“I dare say you get a breath of the woods now an’ again while the folks are away?”
“All I can. These stirring times make me long to be a gamekeeper—just like when the country goes to war, we men all want to be soldiers. I’m afraid poor old Sweetland gets beyond his work. There’s been more trouble in the preserves since Sir Reginald went to Scotland.”
This information apparently reminded the mistress of Hangman’s Hut that she had offered Titus no hospitality.
“I’ll draw some cider for ’e. ’Tis all I’ve got. Dan promised never to drink nought else after we was married. An’ if you want for to smoke, please do it.”
The footman pulled out a pouch of tobacco and a pipe from his pocket; as he did so he groaned.
“What’s the matter?” inquired Mrs Beer. “That’s the noise my old man makes in his sleep when the rheumatics be at him.”
“My side. I had a cruel dig in the ribs two days agone. Slipped and fell on the cellar stairs with a scuttle o’ coals. I thought I’d broke every bone in my body. And a pang shoots through an’ through my side yet when I move my right arm. But ’tis better than ’twas.”

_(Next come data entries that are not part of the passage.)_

(** If no diagnostic was recorded and the tree [a] holds no node written
    in the evaluator's syntax, then [a] is a tree of the level and its
    tokens are those between the position [n0] and the cursor. *)
Definition node_good (ts : list Token) (level n0 : nat) (a : Node)
    (p' : Parser) : Prop :=
  errors p' = [] -> evaluator_syntax a = false ->
  reads ts n0 (toks a) (position p') /\ shape level a = true.

(** The same for a list of elements separated by commas. *)
Definition list_good (ts : list Token) (n0 : nat) (es : list Node)
    (p' : Parser) : Prop :=
  errors p' = [] -> existsb evaluator_syntax es = false ->
  es <> [] /\
  reads ts n0 (join [symbol_token COMMA ","] (map toks es)) (position p') /\
  forallb (shape 2) es = true.

End FragmentLogic.
(* ================================================================== *)
(** ** Further notions for the lexer                                   *)
(* ================================================================== *)

Module LexText.
Import Lexer.

(** The text without its white space. *)
Definition visible (s : jsstring) : jsstring :=
  filter (fun c => negb (is_whitespace c)) s.

(** The texts of the tokens, one after the other. *)
Definition text_of (ts : list Token) : jsstring := List.concat (map value ts).

End LexText.

(* ================================================================== *)
(** ** Further predicates on trees and parser states                   *)
(* ================================================================== *)

(** The tree holds a [null] where a node should be. *)
Fixpoint has_null (n : Node) : bool :=
  match n with
  | Null => true
  | NumberLiteral _ | Identifier _ => false
  | BinaryExpression _ l r | ComparisonExpression _ l r
  | AssignmentExpression _ l r => has_null l || has_null r
  | UnaryExpression _ o => has_null o
  | FunctionCall _ args => existsb has_null args
  | ArrayExpression es => existsb has_null es
  | MatrixExpression rows => existsb (existsb has_null) rows
  | ParenthesizedExpression e => has_null e
  end.

Module NullLogic.
Import Lexer Parser ParserLogic.

(** The method dropped no diagnostic. *)
Definition grown (p p' : Parser) : Prop :=
  List.length (errors p) <= List.length (errors p').

(** What a method keeps: a [null] in the tree it gives comes with a
    diagnostic. *)
Definition null_free (p : Parser) (a : Node) (p' : Parser) : Prop :=
  grown p p' /\ (has_null a = true -> reported p').

Definition nulls_free (p : Parser) (es : list Node) (p' : Parser) : Prop :=
  grown p p' /\ (existsb has_null es = true -> reported p').

Definition rows_free (p : Parser) (rc : list (list Node) * list Node)
    (p' : Parser) : Prop :=
  grown p p' /\
  (existsb (existsb has_null) (fst rc) = true -> reported p') /\
  (existsb has_null (snd rc) = true -> reported p').

End NullLogic.

(** The kinds of token that some production of the parser reads: every
    kind but [Unknown], [Dot] and the end-of-input kind. *)
Definition grammar_kind (t : Lexer.TokenType) : bool :=
  match t with
  | Lexer.UNKNOWN | Lexer.DOT | Lexer.EOF => false
  | _ => true
  end.

Module KindLogic.
Import Lexer Parser ParserLogic NullLogic.

(** The tokens in front of the cursor. *)
Definition consumed (p : Parser) : list Token :=
  firstn (position p) (tokens p).
(** * Memory search managers of openclaw: provider cache, fallback decorator
      and the engram subprocess adapter

    Shallow embedding of
    - [src/memory/search-manager.ts] ([getMemorySearchManager],
      [FallbackMemoryManager], [buildPrimaryCacheKey], [stableSerialize],
      [sortValue]) and
    - [src/memory/engram-manager.ts] ([EngramMemoryManager]).

    JavaScript values are a tagged union, objects keep their properties in
    insertion order, asynchronous methods are run to completion one after the
    other (the runtime is single threaded and the model does not interleave
    two calls), and every answer of the outside world (a subprocess, a
    provider, a factory) is an explicit input of the step that asks for it. *)

From Stdlib Require Import Ascii String OrdersEx.
From stdpp Require Import base option list strings gmap sorting pretty.

Local Open Scope string_scope.
Local Open Scope Z_scope.

(** ** The platform: numbers and collation

    The code never computes with numbers, it only passes them on, prints them
    and coerces to them; IEEE doubles are therefore an interface. The
    conversions are the ones of ECMAScript. *)
Class JsNumber := {
  number : Type;
  number_eq_dec :: EqDecision number;
  NaN : number;
  number_of_Z : Z → number;
  number_is_finite : number → bool;
  (* ToBoolean: false for zero and NaN *)
  number_to_boolean : number → bool;
  (* Number::toString *)
  number_to_string : number → string;
  (* StringToNumber, which also reads the numerals of JSON *)
  string_to_number : string → number;
}.

(** [String.prototype.localeCompare]: negative, zero or positive. *)
Class Collator := localeCompare : string → string → Z.

(** ** Strings *)

Definition char (n : nat) : string := String (ascii_of_nat n) EmptyString.
Definition dquote : string := char 34.
Definition backslash : string := char 92.

Definition code (c : ascii) : N := N_of_ascii c.

Definition hex_digit (n : N) : string :=
  if (n <? 10)%N then String (ascii_of_N (48 + n)) EmptyString
  else String (ascii_of_N (87 + n)) EmptyString.

(** One character of [QuoteJSONString]. Strings hold UTF-8 text, the bytes of
    a character outside ASCII are copied. *)
Definition quote_char (c : ascii) : string :=
  let n := code c in
  if (n =? 8)%N then backslash +:+ "b"
  else if (n =? 9)%N then backslash +:+ "t"
  else if (n =? 10)%N then backslash +:+ "n"
  else if (n =? 12)%N then backslash +:+ "f"
  else if (n =? 13)%N then backslash +:+ "r"
  else if (n =? 34)%N then backslash +:+ dquote
  else if (n =? 92)%N then backslash +:+ backslash
  else if (n <? 32)%N then
    backslash +:+ "u00" +:+ hex_digit (n `div` 16) +:+ hex_digit (n `mod` 16)
  else String c EmptyString.

(** JSON text written with apostrophes for quotation marks. *)
Fixpoint json_text (s : string) : string :=
  match s with
  | EmptyString => EmptyString
  | String c r =>
      String (if (N_of_ascii c =? 39)%N then ascii_of_nat 34 else c) (json_text r)
  end.

Fixpoint quote_chars (s : string) : string :=
  match s with
  | EmptyString => EmptyString
  | String c r => quote_char c +:+ quote_chars r
  end.

Definition QuoteJSONString (s : string) : string :=
  dquote +:+ quote_chars s +:+ dquote.

(** An identifier without a colon. *)
Definition colon_free (s : string) : bool :=
  forallb (λ c, negb (N_of_ascii c =? 58)%N) (list_ascii_of_string s).

(** ** Sorting

    [Array.prototype.toSorted] is stable: of two elements that the comparator
    does not separate, the one that came first stays first. *)
Fixpoint insert_sorted {A} (le : A → A → bool) (x : A) (l : list A) : list A :=
  match l with
  | [] => [x]
  | y :: l' => if le x y then x :: l else y :: insert_sorted le x l'
  end.

Definition stable_sort {A} (le : A → A → bool) (l : list A) : list A :=
  foldr (insert_sorted le) [] l.

(** The order of a comparison, restricted to a collection of elements. *)
Definition le_on {A} (le : A → A → bool) (K : list A) (a b : A) : Prop :=
  a ∈ K ∧ b ∈ K ∧ le a b = true.

Definition toSorted (comparefn : string → string → Z) (l : list string) : list string :=
  stable_sort (λ a b, bool_decide (comparefn a b ≤ 0)) l.

(** ** Property lists

    An object is the list of its own properties in insertion order, without
    two entries for one key. *)
Section props.
Context {A : Type}.

Fixpoint get_own (props : list (string * A)) (key : string) : option A :=
  match props with
  | [] => None
  | (k, v) :: rest => if decide (k = key) then Some v else get_own rest key
  end.

(** [CreateDataProperty]: a key that exists keeps its place. *)
Fixpoint set_own (props : list (string * A)) (key : string) (v : A) : list (string * A) :=
  match props with
  | [] => [(key, v)]
  | (k, w) :: rest =>
      if decide (k = key) then (k, v) :: rest else (k, w) :: set_own rest key v
  end.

Minnie expressed active regret and brought Mr Sim a cushion for his back. His bright eyes looked round the little comfortable kitchen hungrily. He already pictured the time when he might fill a dead man’s shoes, for he was among the many who believed that Daniel Sweetland had in reality perished and would be heard of no more. Minnie never undeceived him.
Now the mistress of Hangman’s Hut poured her visitor out his drink, then sat and watched the tobacco smoke curl from his lips. Presently she spoke.
“Do you still use that wooden pipe what my Dan gived ’e? ’Twas cut very cunning in the shape of a fox’s mask wi’ li’l black beads for eyes. I should like to think as you smoke it sometimes an’ remember him as gived it to you.”